Careca do INSS usava nome de Lulinha em negócios

Ex-funcionário revela estratégia de Careca do INSS em reuniões.

Antonio Carlos Camilo Antunes, conhecido como Careca do INSS, é acusado de usar o nome de Fábio Luís Lula da Silva, o Lulinha, em negociações comerciais. Um ex-funcionário relatou ao portal Metrópoles que o lobista mencionava Lulinha para fechar acordos com parceiros e fornecedores, conforme foi divulgado em 3 de outubro.

A testemunha revelou que Careca costumava referir-se a Lulinha como “o filho do rapaz”, fazendo um gesto característico com quatro dedos ao mencionar o nome. Esse comportamento teria sido observado durante reuniões com parceiros comerciais e membros da diretoria.

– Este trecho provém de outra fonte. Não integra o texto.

(* ===== verification/PLReqLife.v ===== *)
(** * PLReqLife: theorems about the life of a payload request

    The handlers of [PLReqIO] are analysed with a small weakest-precondition
    calculus over what an observer sees: how often the caller was told the outcome,
    the state machine, whether the request was freed. *)

From S2P Require Import Prelude CommonUtil Fsm IOReqOvlp PLReqFsm MDataCommit PLReqIO.

Arguments Z.testbit : simpl never.
Arguments Z.setbit : simpl never.
Arguments Z.clearbit : simpl never.

(** ** Weakest preconditions of handlers that return *)

Definition wp {S A} (m : thread S A) (Q : A -> S -> Prop) (w : S) : Prop :=
  match m w with Returns w' a => Q a w' | Blocks | Faults => True end.

Lemma wp_bind {S A B} (m : thread S A) (k : A -> thread S B) Q w :
  wp m (fun a => wp (k a) Q) w -> wp (m ≫= k) Q w.
Proof. unfold wp, mbind, thread_bind. by destruct (m w). Qed.

Lemma wp_mono {S A} (m : thread S A) (P Q : A -> S -> Prop) w :
  wp m P w -> (forall a w', P a w' -> Q a w') -> wp m Q w.
Proof. unfold wp. destruct (m w); auto. Qed.

Lemma wp_ret {S A} (a : A) Q (w : S) : Q a w -> wp (mret a) Q w.
Proof. done. Qed.

Lemma wp_gets {S A} (f : S -> A) Q w : Q (f w) w -> wp (gets f) Q w.
Proof. done. Qed.

Lemma wp_modify {S} (f : S -> S) Q w : Q tt (f w) -> wp (modify f) Q w.
Proof. done. Qed.

(** ** What is observed *)

Definition is_settle (c : pl_call) : bool :=
  match c with CallEndReq _ _ _ _ | CallReportMDErr _ _ => true | _ => false end.

Definition is_tell (c : pl_call) : bool := match c with CallCiUser _ _ => true | _ => false end.

Definition count_calls (p : pl_call -> bool) (l : list pl_call) : nat := length (filter (fun c => p c = true) l).

(** How often the caller was given the outcome, how often the user. *)
Definition settles (w : pl_world) : nat := count_calls is_settle (calls w).
Definition tells (w : pl_world) : nat := count_calls is_tell (calls w).

Definition told_flag (w : pl_world) : bool := MData_chk_ciUser (mdata_item (w_req w)).
Definition committed (w : pl_world) : bool := pl_committed (plReq_stat (w_req w)).

Definition obs (w : pl_world) : nat * nat * metaD_item_t * iorw_dir_t * PLReq_fsm_t * bool :=
  (settles w, tells w, mdata_item (w_req w), ReqOPCode (w_req w), plReq_stat (w_req w), freed w).

Lemma count_calls_snoc p l c : count_calls p (l ++ [c]) = (count_calls p l + if p c then 1 else 0)%nat.
Proof.
  unfold count_calls. rewrite filter_app, length_app. f_equal. simpl.
  unfold filter, list_filter. case_decide; destruct (p c); done.
Qed.

(** An operation nobody observes. *)
Definition quiet {A} (m : pl A) : Prop := forall w, wp m (fun _ w' => obs w' = obs w) w.

Lemma quiet_bind {A B} (m : pl A) (k : A -> pl B) : quiet m -> (forall a, quiet (k a)) -> quiet (m ≫= k).
Proof.
  intros Hm Hk w. apply wp_bind. eapply wp_mono; [apply Hm|]. simpl. intros a w' E.
  eapply wp_mono; [apply Hk|]. simpl. congruence.
Qed.

Lemma quiet_ret {A} (a : A) : quiet (mret a).
Proof. by intros w. Qed.

Lemma quiet_gets {A} (f : pl_world -> A) : quiet (gets f).
Proof. by intros w. Qed.

Lemma quiet_get_req {A} (f : payload_req_t -> A) : quiet (get_req f).
Proof. by intros w. Qed.

Lemma quiet_blocks {A} : quiet (@blocks pl_world A).
Proof. by intros w. Qed.

Lemma quiet_faults {A} : quiet (@faults pl_world A).
Proof. by intros w. Qed.

Lemma quiet_modify f : (forall w, obs (f w) = obs w) -> quiet (modify f).
Proof. intros H w. apply H. Qed.

Lemma quiet_upd f :
  (forall r, plReq_stat (f r) = plReq_stat r /\ mdata_item (f r) = mdata_item r /\ ReqOPCode (f r) = ReqOPCode r) ->
  quiet (upd_req f).
Proof.
  intros H w. unfold upd_req, wp. simpl. unfold obs, settles, tells. simpl.
  destruct (H (w_req w)) as (-> & -> & ->). done.
Qed.

Lemma quiet_call c : is_settle c = false -> is_tell c = false -> quiet (call c).
Proof.
  intros H1 H2 w. unfold call, wp. simpl. unfold obs, settles, tells. simpl.
  rewrite !count_calls_snoc, H1, H2, !Nat.add_0_r. done.
Qed.

Lemma quiet_for_each {A} (l : list A) body : (forall x, quiet (body x)) -> quiet (for_each l body).
Proof. intros H. induction l as [|x l IH]; simpl; [apply quiet_ret|]. by apply quiet_bind. Qed.

#[local] Hint Resolve quiet_ret quiet_gets quiet_get_req quiet_blocks quiet_faults : disco.

(** [quietly] walks through an operation nobody observes. *)
Ltac quietly :=
  repeat first
    [ progress intros
    | solve [auto with disco]
    | apply quiet_bind
    | apply quiet_for_each
    | apply quiet_upd; intros; repeat split; reflexivity
    | apply quiet_modify; intros; reflexivity
    | apply quiet_call; reflexivity
    | match goal with |- quiet (if ?b then _ else _) => destruct b end
    | match goal with |- quiet (match ?b with _ => _ end) => destruct b end ].

Lemma quiet_set_fea f : quiet (set_PLReq_fea f).
Proof. unfold set_PLReq_fea. quietly. Qed.
Lemma quiet_clear_fea f : quiet (clear_PLReq_fea f).
Proof. unfold clear_PLReq_fea. quietly. Qed.
Lemma quiet_check_fea f : quiet (check_PLReq_fea f).
Proof. unfold check_PLReq_fea. quietly. Qed.
#[local] Hint Resolve quiet_set_fea quiet_clear_fea quiet_check_fea : disco.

Em seu depoimento, o ex-funcionário afirmou que Careca alegava pagar uma mesada de R$ 300 mil a Lulinha, vinculada a projetos como o Projeto Amazônia e o Projeto Teste de Dengue. Além disso, mencionou um adiantamento de 25 milhões ao filho do presidente, sem especificar a moeda. Os encontros entre Careca e Lulinha teriam ocorrido em São Paulo e no Distrito Federal.

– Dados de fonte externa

(* ===== verification/ReplicaSelector.v ===== *)
(** * ReplicaSelector: which replica is read?

    Translation of payload_manager/Read_Replica_Selector.c.  A volume reads from one
    replica index until a number of blocks was read, then moves to the next (round
    robin); a replica whose datanode is not free is passed over. *)

From S2P Require Import Prelude MDataCommit.

(** [struct Read_DN_selector]: a 16-bit index and a 32-bit count. *)
Record Read_DN_selector : Type := {
  readDN_idx : Z;
  readDN_numLB : Z;
}.

Definition _PLMgr_RoundRobin_selectDN (loc : metaD_item_t) (sel : Read_DN_selector) (max_read_bytes : Z)
  : Read_DN_selector * Z :=
  let n := u32 (readDN_numLB sel + num_hbids loc) in
  let sel :=
    if n >=? max_read_bytes then {| readDN_idx := u16 (readDN_idx sel + 1); readDN_numLB := 0 |}
    else {| readDN_idx := readDN_idx sel; readDN_numLB := n |} in
  (sel, readDN_idx sel mod num_dnLoc loc).

Section health.
(** [Check_DN_Resources_Is_Available(...) == RESOURCES_IS_FREE_TO_USE] for the datanode
    of a replica. *)
Context (free : Z -> bool).

(** The loop, with the number of turns it may still take; a turn per replica is
    enough, since the loop ends when it is back at [selectDN]. *)
Fixpoint check_loop (fuel : nat) (n selectDN chk_idx : Z) : option Z :=
  match fuel with
  | O => None
  | S fuel =>
      if free chk_idx then Some chk_idx
      else
        let chk_idx := u32 (chk_idx + 1) mod n in
        if chk_idx =? selectDN then Some chk_idx else check_loop fuel n selectDN chk_idx
  end.

Definition _PLMgr_checkDN_health (loc : metaD_item_t) (selectDN : Z) : option Z :=
  check_loop (Z.to_nat (num_dnLoc loc)) (num_dnLoc loc) selectDN selectDN.

Definition PLMgr_Read_selectDN (loc : metaD_item_t) (sel : Read_DN_selector) (max_read_bytes : Z) (read_rr_on : bool)
  : option (Read_DN_selector * Z) :=
  let '(sel, retIndex) :=
    if read_rr_on then _PLMgr_RoundRobin_selectDN loc sel max_read_bytes else (sel, 0) in
  chk_index ← _PLMgr_checkDN_health loc retIndex;
  Some
    (if negb (chk_index =? retIndex) then
       ((if read_rr_on then {| readDN_idx := u16 chk_index; readDN_numLB := 0 |} else sel), chk_index)
     else (sel, retIndex)).

(** The [d]-th replica after [s], round the ring of [n]. *)
Definition ring (n s d : Z) : Z := (s + d) mod n.

Lemma ring_next n s d : 1 <= n < 2 ^ 16 -> u32 (ring n s d + 1) mod n = ring n s (d + 1).
Proof.
  intros Hn. unfold ring. pose proof (Z.mod_pos_bound (s + d) n ltac:(lia)).
  rewrite u32_small by (unfold is_u32; lia). rewrite Zplus_mod_idemp_l. f_equal. lia.
Qed.

Lemma ring_back n s d : 1 <= n -> 0 <= s < n -> 0 < d < n -> ring n s d <> s.
Proof.
  intros Hn Hs Hd E. unfold ring in E. pose proof (Z.div_mod (s + d) n ltac:(lia)) as D. rewrite E in D.
  assert (d = n * ((s + d) / n)) as Hq by lia. destruct (Z.le_gt_cases ((s + d) / n) 0); nia.
Qed.

(** From [d] on, the loop finds the first free replica, or returns to its start. *)
Lemma check_loop_spec fuel n s d :
  1 <= n < 2 ^ 16 -> 0 <= s < n -> 0 <= d -> d + Z.of_nat fuel = n -> (0 < fuel)%nat ->
  exists e, check_loop fuel n s (ring n s d) = Some (ring n s e) /\ d <= e <= n /\
    (forall k, d <= k < e -> free (ring n s k) = false) /\ (e < n -> free (ring n s e) = true).
Proof.
  intros Hn Hs. revert d. induction fuel as [|fuel IH]; intros d Hd Hf Hpos; [lia|].
  cbn [check_loop]. destruct (free (ring n s d)) eqn:E.
  { exists d. repeat split; try done; try lia. }
  rewrite ring_next by done. destruct fuel as [|fuel].
  - assert (d + 1 = n) as -> by lia. assert (ring n s n = s) as Hr.
    { unfold ring. rewrite <- (Z.mul_1_l n) at 1. rewrite Z_mod_plus_full. by apply Z.mod_small. }
    rewrite Hr, Z.eqb_refl. exists n. rewrite Hr. repeat split; try done; try lia.
    intros k Hk. assert (k = d) as -> by lia. done.
  - rewrite (proj2 (Z.eqb_neq _ _)) by (apply ring_back; lia).
    destruct (IH (d + 1)) as (e & He & Hle & Hno & Hyes); [lia|lia|lia|].
    exists e. repeat split; try done; try lia.
    intros k Hk. destruct (decide (k = d)) as [->|]; [done|]. apply Hno. lia.
Qed.

End health.

Lemma selectDN_free (free : Z -> bool) (loc : metaD_item_t) (sel : Read_DN_selector) (max : Z) (rr : bool) :
  1 <= num_dnLoc loc < 2 ^ 16 ->
  exists sel' i, PLMgr_Read_selectDN free loc sel max rr = Some (sel', i) /\
    0 <= i < num_dnLoc loc /\
    (forall j, 0 <= j < num_dnLoc loc -> free j = true -> free i = true) /\
    (rr = true -> free i = true -> readDN_idx sel' mod num_dnLoc loc = i).
Proof.
  intros Hn. unfold PLMgr_Read_selectDN.
  set (p := if rr then _ else _).
  assert (Hp : 0 <= p.2 < num_dnLoc loc /\ (rr = true -> readDN_idx p.1 mod num_dnLoc loc = p.2)).
  { subst p. destruct rr; simpl; [|split; [lia|done]]. split; [apply Z.mod_pos_bound; lia|done]. }
  destruct p as [sel1 s]. simpl in Hp. destruct Hp as [Hs Hidx]. unfold _PLMgr_checkDN_health.
  destruct (check_loop_spec free (Z.to_nat (num_dnLoc loc)) (num_dnLoc loc) s 0) as (e & He & Hle & Hno & Hyes); try lia.
  assert (ring (num_dnLoc loc) s 0 = s) as Hr by (unfold ring; rewrite Z.add_0_r; by apply Z.mod_small).
  rewrite Hr in He. rewrite He. simpl. set (i := ring (num_dnLoc loc) s e).
  assert (Hi : 0 <= i < num_dnLoc loc) by (apply Z.mod_pos_bound; lia).
  assert (Hfree : forall j, 0 <= j < num_dnLoc loc -> free j = true -> free i = true).
  { intros j Hj Hfj. destruct (decide (e < num_dnLoc loc)) as [Hlt|Hge]; [by apply Hyes|]. exfalso.
    assert (free (ring (num_dnLoc loc) s ((j - s) mod num_dnLoc loc)) = false) as Hf.
    { apply Hno. pose proof (Z.mod_pos_bound (j - s) (num_dnLoc loc)). lia. }
    unfold ring in Hf. rewrite Zplus_mod_idemp_r in Hf. replace (s + (j - s)) with j in Hf by lia.
    rewrite Z.mod_small in Hf by lia. congruence. }
  destruct (i =? s) eqn:Ei; zbool; simpl.
  - exists sel1, s. split; [done|]. rewrite Ei in *. split; [done|]. split; [done|]. auto.
  - exists (if rr then {| readDN_idx := u16 i; readDN_numLB := 0 |} else sel1), i. split; [done|].
    split; [done|]. split; [done|]. intros -> _. simpl. rewrite u16_small by (unfold is_u16; lia). by apply Z.mod_small.
Qed.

Investigação da Polícia Federal

A Polícia Federal (PF) está investigando a possível participação de Lulinha como sócio oculto de Careca em empreendimentos da área de saúde. Um dos projetos incluía o fornecimento de cannabis ao Ministério da Saúde. Além disso, mensagens interceptadas revelaram transferências de R$ 1,5 milhão para Roberta Luchsinger, que teria ligação com Lulinha.

A PF apurou que Luchsinger, tida como parte do núcleo político do esquema, continuou em contato com Careca mesmo após as investigações serem iniciadas. Ela teria alertado o lobista sobre a apreensão de documentos comprometedores.

Em outro episódio, foi investigada a entrega de um "medicamento" ao apartamento de Lulinha em São Paulo, registrada em dezembro de 2024 e feita em nome de Renata Moreira, esposa de Lulinha. Na ocasião, Lulinha negou qualquer envolvimento com Careca ou conhecimento do caso.

As investigações indicaram que Luchsinger teria colaborado com Careca dentro do Ministério da Saúde. Registros obtidos pela Lei de Acesso à Informação mostraram que o lobista visitou o ministério cinco vezes, identificando-se como diretor de uma empresa de telemedicina e posteriormente como presidente da World Cannabis.